__What is expected__
A single figure is the whole answer: the number of lines in the entries that contain "rounds".

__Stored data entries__
Definition rewrite_quad_strip (r : PrimRewrite) (count : Z) (flat : bool) : outcome PrimRewrite :=
  if count <? 4 then Ok r else
  for_loop (rounds count) 0 3 2 count (fun r i =>
    v0 ← idx_at idx i base; v1 ← idx_at idx (i + 1) base;
    v2 ← idx_at idx (i + 2) base; v3 ← idx_at idx (i + 3) base;
    if flat then r ← emit_tri r v3 v2 v0; emit_tri r v3 v0 v1
    else r ← emit_tri r v0 v1 v2; emit_tri r v2 v1 v3) r.

Definition rewrite_quad_strip_line (r : PrimRewrite) (count : Z) : outcome PrimRewrite :=
  if count <? 4 then Ok r else
  for_loop (rounds count) 0 3 2 count (fun r i =>
    v0 ← idx_at idx i base; v1 ← idx_at idx (i + 1) base;
    v2 ← idx_at idx (i + 2) base; v3 ← idx_at idx (i + 3) base;
    r ← emit_line r v0 v1; r ← emit_line r v1 v3; r ← emit_line r v3 v2; emit_line r v2 v0) r.

Definition rewrite_polygon (r : PrimRewrite) (count : Z) : outcome PrimRewrite :=
  if count <? 3 then Ok r else
  hub ← idx_at idx 0 base;
  for_loop (rounds count) 0 2 1 count (fun r i =>
    v1 ← idx_at idx (i + 1) base; v2 ← idx_at idx (i + 2) base;
    emit_tri r hub v1 v2) r.

Definition rewrite_polygon_line (r : PrimRewrite) (count : Z) : outcome PrimRewrite :=
  if count <? 2 then Ok r else
  r ← for_loop (rounds count) 0 1 1 count (fun r i =>
    v0 ← idx_at idx i base; v1 ← idx_at idx (i + 1) base; emit_line r v0 v1) r;
  v_last ← idx_at idx (count - 1) base;
  v_first ← idx_at idx 0 base;
  emit_line r v_last v_first.

Definition rewrite_indices (r : PrimRewrite) (mode : PrimAssemblyState) (n : Z) : outcome PrimRewrite :=
  match primitive_mode mode with
  | PRIM_TYPE_LINES => rewrite_lines r n (last_provoking mode)
  | PRIM_TYPE_LINE_STRIP => rewrite_line_strip r n (last_provoking mode)
  | PRIM_TYPE_LINE_LOOP => rewrite_line_loop r n (last_provoking mode)
  | PRIM_TYPE_TRIANGLES => rewrite_triangles r n (last_provoking mode)
  | PRIM_TYPE_TRIANGLE_STRIP => rewrite_triangle_strip r n (last_provoking mode)
  | PRIM_TYPE_TRIANGLE_FAN => rewrite_triangle_fan r n (last_provoking mode)
  | PRIM_TYPE_QUADS =>
      if is_line (polygon_mode mode) then rewrite_quads_line r n else rewrite_quads r n (flat_shading mode)
  | PRIM_TYPE_QUAD_STRIP =>
      if is_line (polygon_mode mode) then rewrite_quad_strip_line r n
      else rewrite_quad_strip r n (flat_shading mode)
  | PRIM_TYPE_POLYGON =>
      if is_line (polygon_mode mode) then rewrite_polygon_line r n else rewrite_polygon r n
  | _ => AssertFail
  end.

End Rewrite.

(** ** The entry points

    [fresh n] is what [g_realloc] leaves in the [n] elements it adds. *)
Section Entry.
Variable fresh : nat -> list Z.

Definition ensure_capacity (buf : PrimRewriteBuf) (needed : Z) : PrimRewriteBuf :=
  if needed <=? buf_capacity buf then buf else
  let capacity := Z.max needed (u32 (buf_capacity buf * 2)) in
  mkBuf (buf_data buf ++ fresh (Z.to_nat (capacity - buf_capacity buf))) capacity.

(** [polygon_mode != POINT || primitive_mode != POLYGON]. *)
Definition mode_supported (mode : PrimAssemblyState) : bool :=
  negb (bool_decide (polygon_mode mode = POLY_MODE_POINT))
  || negb (bool_decide (primitive_mode mode = PRIM_TYPE_POLYGON)).

(** Both return the buffer and the result; no result is [None]. *)
Definition pgraph_prim_rewrite_indexed (buf : PrimRewriteBuf) (mode : PrimAssemblyState) (input : list Z) (n : Z) :
  outcome (PrimRewriteBuf * option PrimRewrite) :=
  c_assert (mode_supported mode) ;;
  if negb (needs_rewrite mode) then Ok (buf, None) else
  let max_output := max_output_indices (primitive_mode mode) (polygon_mode mode) n in
  if max_output =? 0 then Ok (buf, None) else
  let buf := ensure_capacity buf max_output in
  r ← rewrite_indices (Some input) 0 (mkRewrite (buf_data buf) 0) mode n;
  Ok (mkBuf (indices r) (buf_capacity buf), Some r).

Fixpoint total_max_output (mode : PrimAssemblyState) (counts : list Z) (acc : Z) : Z :=
  match counts with
  | [] => acc
  | c :: counts =>
      total_max_output mode counts
        (u32 (acc + max_output_indices (primitive_mode mode) (polygon_mode mode) (u32 c)))
  end.

Fixpoint rewrite_ranges (mode : PrimAssemblyState) (ranges : list (Z * Z)) (r : PrimRewrite) : outcome PrimRewrite :=
  match ranges with
  | [] => Ok r
  | (start, count) :: ranges =>
      if count =? 0 then rewrite_ranges mode ranges r else
      r ← rewrite_indices None (u32 start) r mode (u32 count);
      rewrite_ranges mode ranges r
  end.

(** [ranges] pairs [starts] with [counts]. *)
Definition pgraph_prim_rewrite_ranges (buf : PrimRewriteBuf) (mode : PrimAssemblyState) (ranges : list (Z * Z)) :
  outcome (PrimRewriteBuf * option PrimRewrite) :=
  c_assert (mode_supported mode) ;;
  if negb (needs_rewrite mode) then Ok (buf, None) else
  let total := total_max_output mode (map snd ranges) 0 in
  if total =? 0 then Ok (buf, None) else
  let buf := ensure_capacity buf total in
  r ← rewrite_ranges mode ranges (mkRewrite (buf_data buf) 0);
  Ok (mkBuf (indices r) (buf_capacity buf), Some r).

__Worked solution__
4